## Exercise instructions
Find "- by intros [= ->]." in the data below; transcribe the line it appears on and each line after it, exactly, to the end, and nothing else.
◇ ◇ ◇ ◇ ◇
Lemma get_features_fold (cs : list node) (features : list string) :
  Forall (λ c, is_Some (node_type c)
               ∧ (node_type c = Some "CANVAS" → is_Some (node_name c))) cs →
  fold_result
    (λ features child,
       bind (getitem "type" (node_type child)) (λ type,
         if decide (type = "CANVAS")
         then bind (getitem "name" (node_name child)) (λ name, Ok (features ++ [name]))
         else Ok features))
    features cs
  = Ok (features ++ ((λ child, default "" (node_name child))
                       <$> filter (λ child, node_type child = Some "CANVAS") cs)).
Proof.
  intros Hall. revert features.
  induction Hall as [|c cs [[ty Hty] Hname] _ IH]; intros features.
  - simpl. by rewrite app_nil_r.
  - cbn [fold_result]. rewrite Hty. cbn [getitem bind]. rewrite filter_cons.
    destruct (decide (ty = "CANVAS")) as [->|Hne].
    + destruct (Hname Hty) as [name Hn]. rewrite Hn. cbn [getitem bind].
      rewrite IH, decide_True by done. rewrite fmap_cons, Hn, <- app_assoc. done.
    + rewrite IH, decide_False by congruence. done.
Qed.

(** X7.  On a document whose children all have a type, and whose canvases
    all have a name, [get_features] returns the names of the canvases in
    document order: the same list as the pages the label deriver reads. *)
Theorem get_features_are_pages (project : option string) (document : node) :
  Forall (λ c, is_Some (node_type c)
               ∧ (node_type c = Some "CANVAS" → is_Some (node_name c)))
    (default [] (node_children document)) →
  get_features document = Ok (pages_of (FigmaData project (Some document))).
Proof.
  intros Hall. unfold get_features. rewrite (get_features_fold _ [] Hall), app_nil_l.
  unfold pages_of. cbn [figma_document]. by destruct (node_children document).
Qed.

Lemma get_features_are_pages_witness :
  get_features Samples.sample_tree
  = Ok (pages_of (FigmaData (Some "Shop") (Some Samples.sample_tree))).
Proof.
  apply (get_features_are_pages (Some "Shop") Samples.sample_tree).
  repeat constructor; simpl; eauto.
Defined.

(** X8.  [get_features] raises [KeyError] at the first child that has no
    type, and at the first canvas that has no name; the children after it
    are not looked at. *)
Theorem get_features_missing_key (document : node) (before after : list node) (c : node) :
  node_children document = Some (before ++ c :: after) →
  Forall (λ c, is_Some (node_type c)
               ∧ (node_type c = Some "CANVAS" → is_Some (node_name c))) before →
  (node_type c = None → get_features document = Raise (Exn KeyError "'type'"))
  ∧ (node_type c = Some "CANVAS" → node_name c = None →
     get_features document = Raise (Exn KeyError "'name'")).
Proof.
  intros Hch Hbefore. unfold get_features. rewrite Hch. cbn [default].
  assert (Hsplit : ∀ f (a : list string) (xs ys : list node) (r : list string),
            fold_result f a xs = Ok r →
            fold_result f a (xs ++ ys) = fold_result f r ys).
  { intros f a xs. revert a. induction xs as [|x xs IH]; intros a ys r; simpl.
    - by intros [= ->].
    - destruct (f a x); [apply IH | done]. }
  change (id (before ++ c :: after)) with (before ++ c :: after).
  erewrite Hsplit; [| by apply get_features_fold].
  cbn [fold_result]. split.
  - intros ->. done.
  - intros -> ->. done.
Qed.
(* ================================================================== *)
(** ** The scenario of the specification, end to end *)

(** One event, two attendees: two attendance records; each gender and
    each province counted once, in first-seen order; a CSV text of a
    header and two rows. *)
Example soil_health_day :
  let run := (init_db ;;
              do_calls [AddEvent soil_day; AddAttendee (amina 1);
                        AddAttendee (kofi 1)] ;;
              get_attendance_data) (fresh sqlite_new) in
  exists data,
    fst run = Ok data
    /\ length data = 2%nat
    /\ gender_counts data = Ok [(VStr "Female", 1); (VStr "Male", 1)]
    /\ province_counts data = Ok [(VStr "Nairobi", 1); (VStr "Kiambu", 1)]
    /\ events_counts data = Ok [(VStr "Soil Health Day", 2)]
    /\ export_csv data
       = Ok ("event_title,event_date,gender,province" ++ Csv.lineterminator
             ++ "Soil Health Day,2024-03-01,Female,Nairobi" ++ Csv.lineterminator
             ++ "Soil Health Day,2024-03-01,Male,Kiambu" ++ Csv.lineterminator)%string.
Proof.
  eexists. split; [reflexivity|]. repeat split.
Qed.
◇ ◇ ◇ ◇ ◇
## Response box
    - by intros [= ->].
    - destruct (f a x); [apply IH | done]. }
  change (id (before ++ c :: after)) with (before ++ c :: after).
  erewrite Hsplit; [| by apply get_features_fold].
  cbn [fold_result]. split.
  - intros ->. done.
  - intros -> ->. done.
Qed.
(* ================================================================== *)
(** ** The scenario of the specification, end to end *)

(** One event, two attendees: two attendance records; each gender and
    each province counted once, in first-seen order; a CSV text of a
    header and two rows. *)
Example soil_health_day :
  let run := (init_db ;;
              do_calls [AddEvent soil_day; AddAttendee (amina 1);
                        AddAttendee (kofi 1)] ;;
              get_attendance_data) (fresh sqlite_new) in
  exists data,
    fst run = Ok data
    /\ length data = 2%nat
    /\ gender_counts data = Ok [(VStr "Female", 1); (VStr "Male", 1)]
    /\ province_counts data = Ok [(VStr "Nairobi", 1); (VStr "Kiambu", 1)]
    /\ events_counts data = Ok [(VStr "Soil Health Day", 2)]
    /\ export_csv data
       = Ok ("event_title,event_date,gender,province" ++ Csv.lineterminator
             ++ "Soil Health Day,2024-03-01,Female,Nairobi" ++ Csv.lineterminator
             ++ "Soil Health Day,2024-03-01,Male,Kiambu" ++ Csv.lineterminator)%string.
Proof.
  eexists. split; [reflexivity|]. repeat split.
Qed.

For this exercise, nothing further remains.